Saved data entries:
(* ===== verification/IngressState.v ===== *)
(** * The state of an inbound event

    [src/channels/message-access/types.ts] (section 1) and [state.ts]
    (sections 2 and 3): the allow lists, access groups, routes and origin of an
    event, normalised and matched against its sender.

    A channel normalises entries and matches senders through an adapter, the
    class [IngressAdapter].  The functions are asynchronous in the code; an
    adapter is a function, so that the order in which the parts resolve does not
    matter, and one that rejects is out of scope.  Identifiers are strings, and
    precedences integers; [localeCompare] is a parameter. *)
From S2P Require Import Prelude JsString JsMap AllowFrom MentionGating.
#[local] Open Scope nat_scope.

(** ** 1. Data *)

Inductive Sensitivity := SensitivityNormal | SensitivityPii.

(** Raw identity material of a sender. *)
Record InternalMatchMaterial := {
  im_opaqueId : jstr;
  im_kind : jstr;
  im_dangerous : option bool;
  im_sensitivity : option Sensitivity;
  im_value : jstr;
}.

Record InternalChannelIngressSubject := { sub_identifiers : list InternalMatchMaterial }.

(** A normalised entry of an allow list, without its value. *)
Record ChannelIngressNormalizedEntry := {
  ne_opaqueEntryId : jstr;
  ne_kind : jstr;
  ne_dangerous : option bool;
  ne_sensitivity : option Sensitivity;
}.

Record InternalNormalizedEntry := { ie_entry : ChannelIngressNormalizedEntry; ie_value : jstr }.

Inductive IngressReasonCode :=
  | Allowed | RouteBlocked | RouteSenderEmpty
  | DmPolicyDisabled | DmPolicyOpen | DmPolicyAllowlisted | DmPolicyPairingRequired | DmPolicyNotAllowlisted
  | GroupPolicyDisabled | GroupPolicyOpen | GroupPolicyAllowed | GroupPolicyEmptyAllowlist
  | GroupPolicyNotAllowlisted
  | CommandAuthorized | ControlCommandUnauthorized
  | EventAuthorized | EventUnauthorized | EventPairingNotAllowed
  | SenderNotRequired | OriginSubjectMissing | OriginSubjectNotMatched
  | ActivationAllowed | ActivationSkipped
  | AccessGroupMissing | AccessGroupUnsupported | AccessGroupFailed
  | MutableIdentifierDisabled | NoPolicyMatch.

#[global] Instance reason_code_eq_dec : EqDecision IngressReasonCode.
Proof. solve_decision. Defined.

Record IngressEntryDiagnostic := { ed_opaqueEntryId : option jstr; ed_reasonCode : IngressReasonCode }.

Record IngressMatch := { matched : bool; matchedEntryIds : list jstr }.

Record NormalizeResult := {
  nr_matchable : list InternalNormalizedEntry;
  nr_invalid : list IngressEntryDiagnostic;
  nr_disabled : list IngressEntryDiagnostic;
}.

Inductive MatchContext := DmContext | GroupContext | RouteContext | CommandContext.

(** What a channel gives. *)
Class IngressAdapter := {
  normalizeEntries : list jstr -> MatchContext -> jstr -> NormalizeResult;
  matchSubject : InternalChannelIngressSubject -> list InternalNormalizedEntry -> MatchContext -> IngressMatch;
}.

What is expected: Copy each of the records above so that nothing differs from the original.

Answer box:
(* ===== verification/IngressState.v ===== *)
(** * The state of an inbound event

    [src/channels/message-access/types.ts] (section 1) and [state.ts]
    (sections 2 and 3): the allow lists, access groups, routes and origin of an
    event, normalised and matched against its sender.

    A channel normalises entries and matches senders through an adapter, the
    class [IngressAdapter].  The functions are asynchronous in the code; an
    adapter is a function, so that the order in which the parts resolve does not
    matter, and one that rejects is out of scope.  Identifiers are strings, and
    precedences integers; [localeCompare] is a parameter. *)
From S2P Require Import Prelude JsString JsMap AllowFrom MentionGating.
#[local] Open Scope nat_scope.

(** ** 1. Data *)

Inductive Sensitivity := SensitivityNormal | SensitivityPii.

(** Raw identity material of a sender. *)
Record InternalMatchMaterial := {
  im_opaqueId : jstr;
  im_kind : jstr;
  im_dangerous : option bool;
  im_sensitivity : option Sensitivity;
  im_value : jstr;
}.

Record InternalChannelIngressSubject := { sub_identifiers : list InternalMatchMaterial }.

(** A normalised entry of an allow list, without its value. *)
Record ChannelIngressNormalizedEntry := {
  ne_opaqueEntryId : jstr;
  ne_kind : jstr;
  ne_dangerous : option bool;
  ne_sensitivity : option Sensitivity;
}.

Record InternalNormalizedEntry := { ie_entry : ChannelIngressNormalizedEntry; ie_value : jstr }.

Inductive IngressReasonCode :=
  | Allowed | RouteBlocked | RouteSenderEmpty
  | DmPolicyDisabled | DmPolicyOpen | DmPolicyAllowlisted | DmPolicyPairingRequired | DmPolicyNotAllowlisted
  | GroupPolicyDisabled | GroupPolicyOpen | GroupPolicyAllowed | GroupPolicyEmptyAllowlist
  | GroupPolicyNotAllowlisted
  | CommandAuthorized | ControlCommandUnauthorized
  | EventAuthorized | EventUnauthorized | EventPairingNotAllowed
  | SenderNotRequired | OriginSubjectMissing | OriginSubjectNotMatched
  | ActivationAllowed | ActivationSkipped
  | AccessGroupMissing | AccessGroupUnsupported | AccessGroupFailed
  | MutableIdentifierDisabled | NoPolicyMatch.

#[global] Instance reason_code_eq_dec : EqDecision IngressReasonCode.
Proof. solve_decision. Defined.

Record IngressEntryDiagnostic := { ed_opaqueEntryId : option jstr; ed_reasonCode : IngressReasonCode }.

Record IngressMatch := { matched : bool; matchedEntryIds : list jstr }.

Record NormalizeResult := {
  nr_matchable : list InternalNormalizedEntry;
  nr_invalid : list IngressEntryDiagnostic;
  nr_disabled : list IngressEntryDiagnostic;
}.

Inductive MatchContext := DmContext | GroupContext | RouteContext | CommandContext.

(** What a channel gives. *)
Class IngressAdapter := {
  normalizeEntries : list jstr -> MatchContext -> jstr -> NormalizeResult;
  matchSubject : InternalChannelIngressSubject -> list InternalNormalizedEntry -> MatchContext -> IngressMatch;
}.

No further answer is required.